Trees are very sensitive to dry conditions. If water in the soil is scarce, a tree's water-carrying vessels can start to fill with air, thus reducing its ability to conduct, or transport, water from root to leaf. During heat waves, this can lead to tree damage and even death. However, heat waves may also increase the resilience of a species as a whole by preserving only those trees which are genetically best adapted to dry conditions.
In 2003, a heat wave in Europe caused droughts that damaged and killed many Douglas-fir trees, an important commercial species. The study, partly conducted under the European Commission-funded GEMA1 project, demonstrates that resistance to drought in this species is dependent on the density of wood in each individual tree. Trees with higher density wood tend to be more resistant to air filling.
The researchers took samples of Douglas-fir trees from two different regions of France; both regions had been affected by the 2003 heat wave. The density of the samples was measured and they were then tested for their ability to conduct water at different pressures.
The results suggest that conductivity was dependent on the individual tree. In other words, the genetic make-up of each tree was responsible for the degree of drought resistance. The conductivity of one particular sample at the badly affected site was more than 100 times that of other trees at the site, demonstrating the high levels of variability from tree to tree.

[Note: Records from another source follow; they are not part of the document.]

(** [read_cell_barcodes], from the lines of the file (as the iteration
    over the open file yields them, line ends included). *)
Definition read_cell_barcodes (lines : list string) : result (gset string) :=
  let cb_set := fold_left read_cell_barcodes_body lines ∅ in
  if decide (cb_set = ∅) then Raise ValueError else Ok cb_set.


(** *** Counting vocabulary *)

(** The number of occurrences of a character. *)
Fixpoint count_char (c : ascii) (s : string) : nat :=
  match s with
  | EmptyString => O
  | String c' r => if Ascii.eqb c' c then S (count_char c r) else count_char c r
  end.

(** The number of accepted mate-1 records that carry barcode [cb]. *)
Definition kept_with (cb_list : gset string) (cb_len umi_len : Z)
    (cb : string) (records : list SeqRecord) : Z :=
  Z.of_nat (length (filter
    (fun r => ¬ rejected cb_list cb_len umi_len r ∧ record_cb cb_len r = cb)
    records)).

(** The elements of a list in the order in which they first occur. *)
Fixpoint first_occurrences (l : list string) : list string :=
  match l with
  | [] => []
  | x :: l' => x :: filter (fun y => y ≠ x) (first_occurrences l')
  end.

(** *** count_umi_from_bam_folder.py: labels and the corpus summary *)

(** The rest of [s] after the literal [p], when [s] starts with [p]. *)
Fixpoint strip_prefix (p s : string) : option string :=
  match p, s with
  | EmptyString, _ => Some s
  | String a p', String b s' =>
      if Ascii.eqb a b then strip_prefix p' s' else None
  | String _ _, EmptyString => None
  end.

(** The tail [(.*?).<lit>] of the pattern, matched where [s] starts. The
    group is lazy: it ends at the first character that is followed by
    [lit]; that character is the one the unescaped dot consumes. A dot
    matches any character but the line feed, so a line feed before such
    a place makes the match fail. [acc] is the group so far. *)
Fixpoint lazy_group_then (lit : string) (s : string) (acc : string)
  : option string :=
  match s with
  | EmptyString => None
  | String c r =>
      if Ascii.eqb c "010" then None
      else match strip_prefix lit r with
           | Some _ => Some acc
           | None => lazy_group_then lit r (acc +:+ String c EmptyString)
           end
  end.

(** [re.search(marker + "(.*?)." + lit, s)], the group of the match: the
    leftmost position at which the pattern matches is taken. *)
Fixpoint re_search_group (marker lit : string) (s : string) : option string :=
  let here :=
    match strip_prefix marker s with
    | Some rest => lazy_group_then lit rest EmptyString
    | None => None
    end in
  match here with
  | Some g => Some g
  | None =>
      match s with
      | EmptyString => None
      | String _ r => re_search_group marker lit r
      end
  end.

(** The string split at the last occurrence of [c]: what stands before
    it, and the rest from [c] on. *)
Fixpoint rsplit_at (c : ascii) (s : string) : option (string * string) :=
  match s with
  | EmptyString => None
  | String a r =>
      match rsplit_at c r with
      | Some (b, e) => Some (String a b, e)
      | None => if Ascii.eqb a c then Some (EmptyString, s) else None
      end
  end.

Fixpoint all_dots (s : string) : bool :=
  match s with
  | EmptyString => true
  | String a r => Ascii.eqb a "." && all_dots r
  end.

(** [os.path.splitext(p)] on POSIX paths: the extension starts at the
    last dot of the last component, unless only dots stand before it in
    that component. *)
Definition os_path_splitext (p : string) : string * string :=
  let '(head, name) :=
    match rsplit_at "/" p with
    | Some (b, String _ e) => (b +:+ "/", e)
    | _ => (EmptyString, p)
    end in
  match rsplit_at "." name with
  | Some (b, e) => if all_dots b then (p, EmptyString) else (head +:+ b, e)
  | None => (p, EmptyString)
  end.

(** The shape shared by the two functions [extract_barcode_from_filename]:
    the group of the pattern in the base name, and the base name without
    its extension when the pattern does not match. *)
Definition extract_barcode_with (marker : string) (path : string) : string :=
  let basename := os_path_basename path in
  match re_search_group marker "deduplicated" basename with
  | Some g => g
  | None => fst (os_path_splitext basename)
  end.

(** [extract_barcode_from_filename] of [count_umi_from_bam_folder.py],
    pattern [r"_cc3_srtn_(.*?).deduplicated"]. *)
Definition extract_barcode_from_filename (bam_path : string) : string :=
  extract_barcode_with "_cc3_srtn_" bam_path.

(** [extract_barcode_from_filename] of [compute_mcpg_consistency.py],
    pattern [r"_srtn_(.*?).deduplicated"]. *)
Definition mcpg_extract_barcode_from_filename (path : string) : string :=
  extract_barcode_with "_srtn_" path.

(** [sorted(l)] for a list of strings: ascending by code points. *)
Fixpoint insert_str (x : string) (l : list string) : list string :=
  match l with
  | [] => [x]
  | y :: l' => if String.leb x y then x :: l else y :: insert_str x l'
  end.

Definition sorted_str (l : list string) : list string :=
  fold_right insert_str [] l.

(** What [main] of [count_umi_from_bam_folder.py] writes: the rows
    [barcode, umi_count, reads_count] of the summary, and the detail
    tables in the order in which they are written, each with its file
    name. *)
Record CountUmiOutput : Type := mkCountUmiOutput {
  summary_rows : list (string * Z * Z);
  detail_tables : list (string * list (string * Z))
}.

(** One iteration of the loop of [main]: the row appended to
    [barcode_list]. *)
Definition count_umi_row (container : string → list AlignedSegment)
    (fbam : string) : string * Z * Z :=
  let '(umi_count, reads_number, _) := umi_count_bam (container fbam) in
  (extract_barcode_from_filename fbam, umi_count, reads_number).

(** One iteration of the loop of [main]: the detail table and the name
    of the file it is saved to. *)
Definition count_umi_detail (container : string → list AlignedSegment)
    (fbam : string) : string * list (string * Z) :=
  let '(_, _, temp_df) := umi_count_bam (container fbam) in
  (os_path_basename fbam +:+ ".reads.info.txt", temp_df).

(** [main], from the list that [glob] returns on; [container] gives the
    records of the file at a path. [None] is the exit without output when
    no file was found. *)
Definition count_umi_main (bam_files : list string)
    (container : string → list AlignedSegment) : option CountUmiOutput :=
  match bam_files with
  | [] => None
  | _ =>
      let files := sorted_str bam_files in
      Some {| summary_rows := map (count_umi_row container) files;
              detail_tables := map (count_umi_detail container) files |}
  end.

In light of their findings, the researchers suggest that some Douglas-fir trees hold the genetic potential to withstand the pressures exerted by climate change, although longer term studies are needed in order to fully understand their responses under changing environmental conditions.
Selective breeding programmes could therefore be implemented to increase the number of high density wood trees and preserve Douglas-fir populations in times of drought.